Associated Press - December 1, 2004
About 400 aid workers were at the Islamabad conference with a focus on empowering women in a region where men usually have a dominant role in society.
The three-day conference, which started Monday, was to mark World AIDS Day on Wednesday with a regional agenda for change in HIV/AIDS prevention.
A Malaysian delegate warned on Tuesday that AIDS will spread unchecked if the sex industry is ignored in the region, where even discussing sex is taboo in many countries.
"Sex work cannot be abolished. We must recognize these sex workers are human beings, too," Khartini Slamah of the Malaysian aid group APNSW said at the conference. "It's not just about providing condoms; it's also providing information in how to use them."
"The empowerment of women is the best vaccine we now have against AIDS," added Noeleen Heyder, the director of UNIFEM, the U.N. fund for women.
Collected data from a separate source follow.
(** A derived prompt cache key is not part of what is sent: the text is the same
    whether keys are derived or not. *)
Theorem derived_key_unsent sha256 max_bytes w s s' headers api_key state payload p :
  codex_session_affinity s = codex_session_affinity s' → openai_cache_affinity s = openai_cache_affinity s' →
  match o_result (_prepare_websocket_response_create_request sha256 max_bytes w s headers api_key state payload p),
        o_result (_prepare_websocket_response_create_request sha256 max_bytes w s' headers api_key state payload p) with
  | Ok prep, Ok prep' => text_data prep = text_data prep'
  | Err e, Err e' => e = e'
  | _, _ => False
  end.
Proof.
  intros Hs Ho. unfold _prepare_websocket_response_create_request. rewrite <- Hs. destruct (w_refresh w api_key) as [key|]; [|done].
  replace (admitted_request sha256 w s' key payload) with (admitted_request sha256 w s key payload) by (unfold admitted_request; by rewrite Ho).
  destruct (admitted_request sha256 w s key payload) as [[original trimmed]|]; [|done].
  destruct (_resolve_file_account_for_responses _ _ _ original headers p) as [p1 rewritten].
  set (request := answer_interrupted _ _). destruct (_reserve_websocket_api_key_usage w key request) as [reservation|]; [|done].
  destruct (_prepare_response_bridge_request_state _ _ _ _ request) as [[r1 text]|[]]; try done.
  destruct (match anchor_full_resend sha256 state (codex_session_affinity s) original with
            | Some _ => anchored_state sha256 max_bytes original (_response_create_client_metadata payload headers) r1 | None => Ok r1 end) as [r2|]; [|done].
  destruct (_sticky_key_for_responses_request _ s _ request _ _) as [q policy], (_sticky_key_for_responses_request _ s' _ request _ _) as [q' policy'].
  destruct (match rewritten with Some a => (p1, Some a) | None => _ end) as [p2 preferred].
  by destruct (match rewritten with Some a => (p1, Some a) | None => _ end) as [p3 preferred'].
Qed.

(** *** Samples *)

Definition sample_reservation : ApiKeyUsageReservationData := {| reservation_id := "r1"; rv_model := "gpt-5" |}.
Definition sample_world : world :=
  {| w_refresh := λ k, Ok k; w_validate := λ _ d, Ok d; w_reserve := λ _ _ _ _, Ok sample_reservation; w_fields := λ d, d.*1; w_order := elements;
     w_registry := PolicySamples.sample_registry; w_request_uuid := "u1"; w_key_uuid := "u2"; w_now := 0; w_later := 0 |}.
Definition sample_caller : option caller := Some {| k_id := "key"; k_policy := PolicySamples.no_key |}.
Definition sample_settings : affinity_settings :=
  {| openai_prompt_cache_key_derivation_enabled := true; codex_session_affinity := true; openai_cache_affinity := true;
     openai_cache_affinity_max_age_seconds := 1800; sticky_threads_enabled := false |}.
Definition said (role text : string) : json := JObj [("role", JStr role); ("content", JStr text)].
Definition message (items : list json) (more : dict json) : dict json :=
  [("type", JStr "response.create"); ("model", JStr "gpt-5"); ("instructions", JStr ""); ("input", JList items)] ++ more.
Definition sample_prepare (state : option _WebSocketContinuityState) (payload : dict json) : outcome :=
  _prepare_websocket_response_create_request (λ x, x) 100000 sample_world sample_settings [("session_id", "s")] sample_caller state payload ∅.

(** An item whose type is no text ends the connection with an exception, after
    the usage was reserved and without giving the reservation back. *)
Theorem reservation_leaks :
  let o := sample_prepare None (message [JObj [("type", JList [])]; said "user" "hi"] [("previous_response_id", JStr "resp_1")]) in
  o_result o = Err Escaped ∧ o_effects o = [Reserved sample_reservation] ∧ answer_failure Escaped = Crashed.
Proof. vm_compute. split_and!; reflexivity. Qed.

Definition first_items : list json := [said "user" "hi"].
Definition later_items : list json := first_items ++ [said "assistant" "hello"; said "user" "more"].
But that isn't easy in a region with conservative, male-dominated societies, where hundreds of thousands of women are forced or deceived into the international sex trade.
Slamah said that too often, government programs to find alternative professions don't create attractive options to the sex industry.
"We don't need any more sewing machines," she said. "What we need are equal jobs like other people."
Experts say females are 2.5 times more susceptible to contracting AIDS than males. The steepest increases in the number of women living with the AIDS-causing virus HIV in the past two years have been in East Asia - up 56% - and Central Asia and Eastern Europe, both up 48%, according to a new U.N. report.
The growing problem of intravenous drug abuse is a major contributing factor, with an estimated 65% of addicts sharing needles. Tariq Zafar of the Pakistani group Naizindagi said there has been a "tremendous shift" from smoking heroin to injecting it.
The need for money to finance a spouse's addiction often forces women into the sex trade, other officials said.
Pakistani Prime Minister Shaukat Aziz vowed his country "will fight with full strength against HIV/AIDS."
"It is painful reality that women in this region are generally more illiterate, having less mobility, a lower socio-economic status and less access to health care and education that men," Aziz said.
"This imbalance needs to be viewed as a key impediment not only to the prevention of AIDS, but also to development and good governance."